The Addiction Walker helps overpronators with flat feet get through the day with no sore feet, blisters and inflamed tendons.
Saucony Grid Omni Walker
This shoe for both men and women includes a compression molded midsole designed to reduce the rate of pronation. Overall, the sole has been engineered to provide a better fit for people with flat feet and a smoother transition while you walk.
This shoe works well with orthotic inserts though, as one reviewer noted in a mini-rant about inserts, you do want to talk to your podiatrist to see what kind of insert will work best for your unique needs.
This shoe is a little cheaper than many shoes designed for people with pronation problems but, as many reviewers noted, they could simply spend the savings on their own inserts if they were needed.
Asics Gel Foundation Walker
This shoe keeps things simple with a leather upper body and rubber sole. It includes Asics' patented DuoMax and Trusstic systems to provide support and a breathable mesh to help keep your feet cool.
This walking shoe is especially popular with people who have wide feet and might have had trouble finding a shoe that actually fits.
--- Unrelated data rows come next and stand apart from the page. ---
(* ===== verification/AesCbc.v ===== *)
(** crypto/aes.cpp: the classes around ctaes and the CBC mode.

    A byte pointer is [None] when it is null, and otherwise the bytes it can be
    used for; input and output do not overlap.  The functions return the value of
    the C function and the output buffer; [None] stands for an access outside of
    a buffer or an overflow of [int]. *)

From S2P Require Import Prelude Ctaes.

Definition AES_BLOCKSIZE : Z := 16.

(** ** The block classes *)

Record AES128Encrypt := { enc128_ctx : list AES_state }.
Record AES128Decrypt := { dec128_ctx : list AES_state }.
Record AES256Encrypt := { enc256_ctx : list AES_state }.
Record AES256Decrypt := { dec256_ctx : list AES_state }.

Definition new_AES128Encrypt (key : list Z) : AES128Encrypt := {| enc128_ctx := AES128_init key |}.
Definition new_AES128Decrypt (key : list Z) : AES128Decrypt := {| dec128_ctx := AES128_init key |}.
Definition new_AES256Encrypt (key : list Z) : AES256Encrypt := {| enc256_ctx := AES256_init key |}.
Definition new_AES256Decrypt (key : list Z) : AES256Decrypt := {| dec256_ctx := AES256_init key |}.

Definition AES128Encrypt_Encrypt (e : AES128Encrypt) (plaintext : list Z) : list Z := AES128_encrypt e.(enc128_ctx) 1 plaintext.
Definition AES128Decrypt_Decrypt (e : AES128Decrypt) (ciphertext : list Z) : list Z := AES128_decrypt e.(dec128_ctx) 1 ciphertext.
Definition AES256Encrypt_Encrypt (e : AES256Encrypt) (plaintext : list Z) : list Z := AES256_encrypt e.(enc256_ctx) 1 plaintext.
Definition AES256Decrypt_Decrypt (e : AES256Decrypt) (ciphertext : list Z) : list Z := AES256_decrypt e.(dec256_ctx) 1 ciphertext.

(** ** CBC mode *)

(** [memcpy(out + off, src, length src)], inside of the buffer *)
Definition store (off : nat) (src out : list Z) : option (list Z) :=
  if (off + length src <=? length out)%nat then Some (write_at off src out) else None.

(** [for (int i = lo; i != hi; i++) mixed[i] ^= byte(i);] with indices in [mixed] *)
Definition mix (lo hi : nat) (byte : nat -> option Z) (mixed : list Z) : option (list Z) :=
  for_rangeM lo hi (fun i mixed => m ← mixed !! i; b ← byte i; Some (<[i := Z.lxor m b]> mixed)) mixed.

Section Encrypt.
Context (Encrypt : list Z -> list Z).

(** The state of the loop: [written], [mixed], the position of [data], [out]. *)
Record enc_state := EncState { e_written : Z; e_mixed : list Z; e_pos : nat; e_out : list Z }.

Definition enc_block (data : list Z) (st : enc_state) : option enc_state :=
  mixed ← mix 0 16 (fun i => data !! (st.(e_pos) + i)%nat) st.(e_mixed);
  out ← store (Z.to_nat st.(e_written)) (Encrypt mixed) st.(e_out);
  let mixed := read_at (Z.to_nat st.(e_written)) 16 out in
  Some (EncState (st.(e_written) + AES_BLOCKSIZE) mixed (st.(e_pos) + 16) out).

(** [while (written + AES_BLOCKSIZE <= size)]; [fuel] bounds the number of tests. *)
Fixpoint enc_loop (fuel : nat) (data : list Z) (size : Z) (st : enc_state) : option enc_state :=
  match fuel with
  | O => None
  | S fuel =>
    if int_max <? st.(e_written) + AES_BLOCKSIZE then None
    else if st.(e_written) + AES_BLOCKSIZE <=? size then st ← enc_block data st; enc_loop fuel data size st
    else Some st
  end.

Definition enc_pad (data : list Z) (padsize : Z) (st : enc_state) : option enc_state :=
  if padsize <? 0 then None
  else
    mixed ← mix 0 (Z.to_nat padsize) (fun i => data !! (st.(e_pos) + i)%nat) st.(e_mixed);
    mixed ← mix (Z.to_nat padsize) 16 (fun _ => Some (AES_BLOCKSIZE - padsize)) mixed;
    out ← store (Z.to_nat st.(e_written)) (Encrypt mixed) st.(e_out);
    if int_max <? st.(e_written) + AES_BLOCKSIZE then None
    else Some (EncState (st.(e_written) + AES_BLOCKSIZE) mixed (st.(e_pos) + Z.to_nat padsize) out).

Definition CBCEncrypt (iv : list Z) (data : option (list Z)) (size : Z) (pad : bool) (out : option (list Z)) : option (Z * option (list Z)) :=
  let padsize := Z.rem size AES_BLOCKSIZE in
  match data, out with
  | Some data, Some out =>
    if size =? 0 then Some (0, Some out)
    else if negb pad && negb (padsize =? 0) then Some (0, Some out)
    else
      st ← enc_loop (S (Z.to_nat (size / 16))) data size (EncState 0 (take 16 iv) 0 out);
      st ← (if pad then enc_pad data padsize st else Some st);
      Some (st.(e_written), Some st.(e_out))
  | _, _ => Some (0, out)
  end.

End Encrypt.

Section Decrypt.
Context (Decrypt : list Z -> list Z).

(** [written], which is also the position of [out], [prev] and the buffer *)
Record dec_state := DecState { d_written : Z; d_prev : list Z; d_out : list Z }.

Definition dec_block (data : list Z) (st : dec_state) : option dec_state :=
  let w := Z.to_nat st.(d_written) in
  if (w + 16 <=? length data)%nat then
    out ← store w (Decrypt (read_at w 16 data)) st.(d_out);
    out ← for_rangeM 0 16 (fun i out => o ← out !! (w + i)%nat; p ← st.(d_prev) !! i; Some (<[(w + i)%nat := Z.lxor o p]> out)) out;
    Some (DecState (st.(d_written) + AES_BLOCKSIZE) (read_at w 16 data) out)
  else None.

(** [while (written != size)] *)
Fixpoint dec_loop (fuel : nat) (data : list Z) (size : Z) (st : dec_state) : option dec_state :=
  match fuel with
  | O => None
  | S fuel => if st.(d_written) =? size then Some st else st ← dec_block data st; dec_loop fuel data size st
  end.

(** The check of the padding: [out] is one past the last byte, at [pos]. *)
Definition dec_pad (out : list Z) (pos : nat) : option (Z * bool) :=
  padsize ← (if (pos =? 0)%nat then @None Z else out !! (pos - 1)%nat);
  let fail := (padsize =? 0) || (AES_BLOCKSIZE <? padsize) in
  let padsize := if fail then 0 else padsize in
  fail ← for_rangeM 0 16 (fun k fail =>
    let i := AES_BLOCKSIZE - Z.of_nat k in
    o ← (if (pos <? k + 1)%nat then @None Z else out !! (pos - (k + 1))%nat);
    Some (fail || ((AES_BLOCKSIZE - padsize <? i) && negb (o =? padsize)))) fail;
  Some (padsize, fail).

Definition CBCDecrypt (iv : list Z) (data : option (list Z)) (size : Z) (pad : bool) (out : option (list Z)) : option (Z * option (list Z)) :=
  match data, out with
  | Some data, Some out =>
    if size =? 0 then Some (0, Some out)
    else if negb (Z.rem size AES_BLOCKSIZE =? 0) then Some (0, Some out)
    else
      st ← dec_loop (S (Z.to_nat (size / 16))) data size (DecState 0 (take 16 iv) out);
      if pad then
        '(padsize, fail) ← dec_pad st.(d_out) (Z.to_nat st.(d_written));
        Some (if (fail : bool) then 0 else st.(d_written) - padsize, Some st.(d_out))
      else Some (st.(d_written), Some st.(d_out))
  | _, _ => Some (0, out)
  end.

End Decrypt.

(** ** The classes for CBC *)

Record AES256CBCEncrypt := { e256_enc : AES256Encrypt; e256_pad : bool; e256_iv : list Z }.
Record AES256CBCDecrypt := { d256_dec : AES256Decrypt; d256_pad : bool; d256_iv : list Z }.
Record AES128CBCEncrypt := { e128_enc : AES128Encrypt; e128_pad : bool; e128_iv : list Z }.
Record AES128CBCDecrypt := { d128_dec : AES128Decrypt; d128_pad : bool; d128_iv : list Z }.

Definition new_AES256CBCEncrypt (key ivIn : list Z) (padIn : bool) : AES256CBCEncrypt :=
  {| e256_enc := new_AES256Encrypt key; e256_pad := padIn; e256_iv := take 16 ivIn |}.
Definition new_AES256CBCDecrypt (key ivIn : list Z) (padIn : bool) : AES256CBCDecrypt :=
  {| d256_dec := new_AES256Decrypt key; d256_pad := padIn; d256_iv := take 16 ivIn |}.
Definition new_AES128CBCEncrypt (key ivIn : list Z) (padIn : bool) : AES128CBCEncrypt :=
  {| e128_enc := new_AES128Encrypt key; e128_pad := padIn; e128_iv := take 16 ivIn |}.
Definition new_AES128CBCDecrypt (key ivIn : list Z) (padIn : bool) : AES128CBCDecrypt :=
  {| d128_dec := new_AES128Decrypt key; d128_pad := padIn; d128_iv := take 16 ivIn |}.

Definition AES256CBCEncrypt_Encrypt (c : AES256CBCEncrypt) (data : option (list Z)) (size : Z) (out : option (list Z)) :=
  CBCEncrypt (AES256Encrypt_Encrypt c.(e256_enc)) c.(e256_iv) data size c.(e256_pad) out.
Definition AES256CBCDecrypt_Decrypt (c : AES256CBCDecrypt) (data : option (list Z)) (size : Z) (out : option (list Z)) :=
  CBCDecrypt (AES256Decrypt_Decrypt c.(d256_dec)) c.(d256_iv) data size c.(d256_pad) out.
Definition AES128CBCEncrypt_Encrypt (c : AES128CBCEncrypt) (data : option (list Z)) (size : Z) (out : option (list Z)) :=
  CBCEncrypt (AES128Encrypt_Encrypt c.(e128_enc)) c.(e128_iv) data size c.(e128_pad) out.
Definition AES128CBCDecrypt_Decrypt (c : AES128CBCDecrypt) (data : option (list Z)) (size : Z) (out : option (list Z)) :=
  CBCDecrypt (AES128Decrypt_Decrypt c.(d128_dec)) c.(d128_iv) data size c.(d128_pad) out.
The men's version seems to only be available in EEEE and the women's version is available in EE and B(M).
It provides good cushioning and a lot of people liked that it helped with their bunions. Some people did add their own inserts but liked this shoe for the extra width.
This shoe for men is popular for its ability to accommodate wide feet and give them the support they need to keep running even when they've suffered from frequent flare-ups of plantar fasciitis before trying this shoe.
It's highly recommended by podiatrists and longtime Brooks loyalists say that the latest version of this shoe is a definite improvement over past model years.
The insoles are removable so you can wear these with your own insert or orthotic device. It does run a bit small, so be sure to buy it one or two sizes bigger than you think you need.
The Bottom Line
Even when you already have a good general idea of what you need in a new pair of shoes, there's no “one size fits all” answer for the best walking shoes for flat feet. You might have very wide feet or a foot and leg condition that requires the use of an orthotic, which can make choosing a walking shoe a bit of a challenge.
It's not uncommon to get frustrated when searching for a pair of shoes that can actually support your flat feet, but your podiatrist may be able to steer you in the right direction by recommending brands that specialize in creating shoes for people with pronation and arch issues.